2016年、新築マンションは減ったけど、新築一戸建ては増えていた!
東京カンテイが2016年に分譲した「マンション・一戸建て住宅データ白書」を公表した。公表されたデータのなかから新築一戸建てについて見ると、好調な市況がうかがえる結果となっていた。詳しく見ていくことにしよう。【今週の住活トピック】
「マンション・一戸建て住宅データ白書2016」を公表/東京カンテイ
■三大都市圏一戸建て住宅分譲戸数・価格動向
2016年の新築一戸建ての市場は、新築マンションの1.55倍と好調
新築一戸建ての市場を把握するのは、実は意外に難しい。
というのも、
・全国展開の大手デベロッパーやハウスメーカーがまとまった戸数を分譲する高付加価値型の分譲住宅地
・地域ビルダーが特定のエリアで効率よく供給することでリーズナブルな価格で販売する分譲一戸建て
・地元ビルダーが地元の土地を買って数戸の一戸建てを建築し、不動産会社が仲介して販売する一戸建て
など、販売経路や販売方法がさまざまにあるからだ。
東京カンテイでは2014年4月から新築一戸建ての全国のデータを集めて分析するようになり、2015年と2016年の年間データが比較できるようになった。

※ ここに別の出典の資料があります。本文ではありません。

(** * SelfieSegmentationProcessor

    A shallow embedding of
    [demos/browser/app/meetingV2/videofilter/SelfieSegmentationProcessor.ts]:
    the video frame processor that sends frames to a segmentation backend and
    composites a sharp foreground over a blurred background.

    The processor's fields are a record, the canvases of the page and the
    frame arrays of the caller are stores addressed by reference, and the body
    of [process] is written in a state-and-exception monad whose third result
    is a call suspended at its [await].  What the platform decides during one
    call (whether a 2D context is handed out, what the backend delivers) is
    the [Tick] the call runs in. *)

From Stdlib Require Import ZArith Bool List String Lia.
From Stdlib Require Import Floats.PrimFloat Floats.FloatOps Floats.SpecFloat.
From Stdlib Require Import Floats.FloatAxioms Floats.FloatLemmas.
From Stdlib Require Import Numbers.Cyclic.Int63.Uint63.
From stdpp Require Import base option list gmap.

Local Open Scope Z_scope.

(** ** JavaScript numbers *)

(** A [number] that holds a count or a canvas dimension is an integer and is
    kept in [Z]; [scaleFactor] and [fps] are genuine binary64 values. *)
Module Number.

(** The integer as a double (exact below 2^53). *)
Definition of_Z (z : Z) : float := PrimFloat.of_uint63 (Uint63.of_Z z).

(** Rounding toward zero; NaN and the infinities give 0. *)
Definition truncate (x : float) : Z :=
  match Prim2SF x with
  | S754_finite s m e =>
      let v := if 0 <=? e then Z.pos m * 2 ^ e else Z.pos m / 2 ^ (- e) in
      if s then - v else v
  | _ => 0
  end.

これによると、2016年は新築一戸建てが全国で15万1744戸分譲され、新築マンションの分譲戸数(9万2122戸)の1.55倍の供給量の市場だったという。また、新築マンションが2015年に対して+2.5%の伸びだったのに比べ、新築一戸建ては+6.2%の伸びで増加率が高くなっている。
次に、三大都市圏の動向を見てみよう。
まず、一戸建て・マンションともに過半数のシェアを占める首都圏では、2016年に8万3474戸の新築一戸建てが分譲され、対前年で+6.2%の伸びを見せた。近畿圏は、2万5242戸の分譲で対前年+3.3%だった。
中部圏については、東京カンテイによると「伝統的に一戸建て住宅が“終の棲家”として認識されている」ということで、1万7821戸が分譲され、対前年で+5.9%と高い伸びを見せている。中部圏の2016年の新築一戸建ては、新築マンションに比べると3.18倍の供給があったというから、一戸建て志向の強さがうかがえる結果だ。【図1】三大都市圏・新築一戸建ての供給戸数の推移(出典:東京カンテイ「マンション・一戸建て住宅データ白書2016」より抜粋)
平均価格は首都圏で若干の上昇、近畿圏と中部圏で横ばい
では、価格や面積の動向はどうだったのだろう?
首都圏は平均価格が3659万円、平均の土地面積が116.5m2、建物面積が100.1m2だった。また近畿圏は、平均価格が2954万円、平均の土地面積が116.7m2、建物面積が99.7m2と、面積は首都圏とあまり違いがないが、価格は700万円ほどの差が出る結果だ。
中部圏は、平均価格が2936万円、平均の土地面積が152.7m2、建物面積が105.3m2と、価格は近畿圏に近いものの面積は他の圏域より広いという特徴が見られた。
価格は対前年で、首都圏は+3.3%と上昇し、近畿圏は-0.1%、中部圏は+0.5%とおおむね横ばいで推移した。これは、近畿圏と中部圏では2015年の平均価格が対前年で+2.5%、+2.3%とそれぞれ上昇したのに対し、首都圏は+0.6%とあまり上昇しなかったことの影響が、2016年に表れたという側面もあるだろう。
また、より詳細なレポート掲載している東京カンテイの「Kantei eye vol.90」を見ると、2016年に首都圏では4000万円台や5000万円以上の比率が増えているので、高価格帯の供給戸数が増えたことが首都圏の平均価格を押し上げたともいえそうだ。【図2】三大都市圏・新築一戸建ての価格と土地面積・建物面積の推移(出典:東京カンテイ「マンション・一戸建て住宅データ白書2016」より抜粋)
新築マンションの供給戸数や平均価格の推移の変動の大きさを考えると、新築一戸建ては安定した市場が続いていると見てよいだろう。もともと一戸建ては不動産投資の対象となりにくく、居住目的で購入されるのが大半なので、需給バランスがよいということが安定した市場の要因になっていると考えられる。
2016年のマンション市場は、新築マンションの市場の縮小を中古マンションの市場拡大でカバーしたという構図だった。これに対して、一戸建て市場は中古で若干の価格上昇傾向が見られたが、新築・中古とも安定した市場となっているので、2017年もこの傾向が続くと見てよいだろう。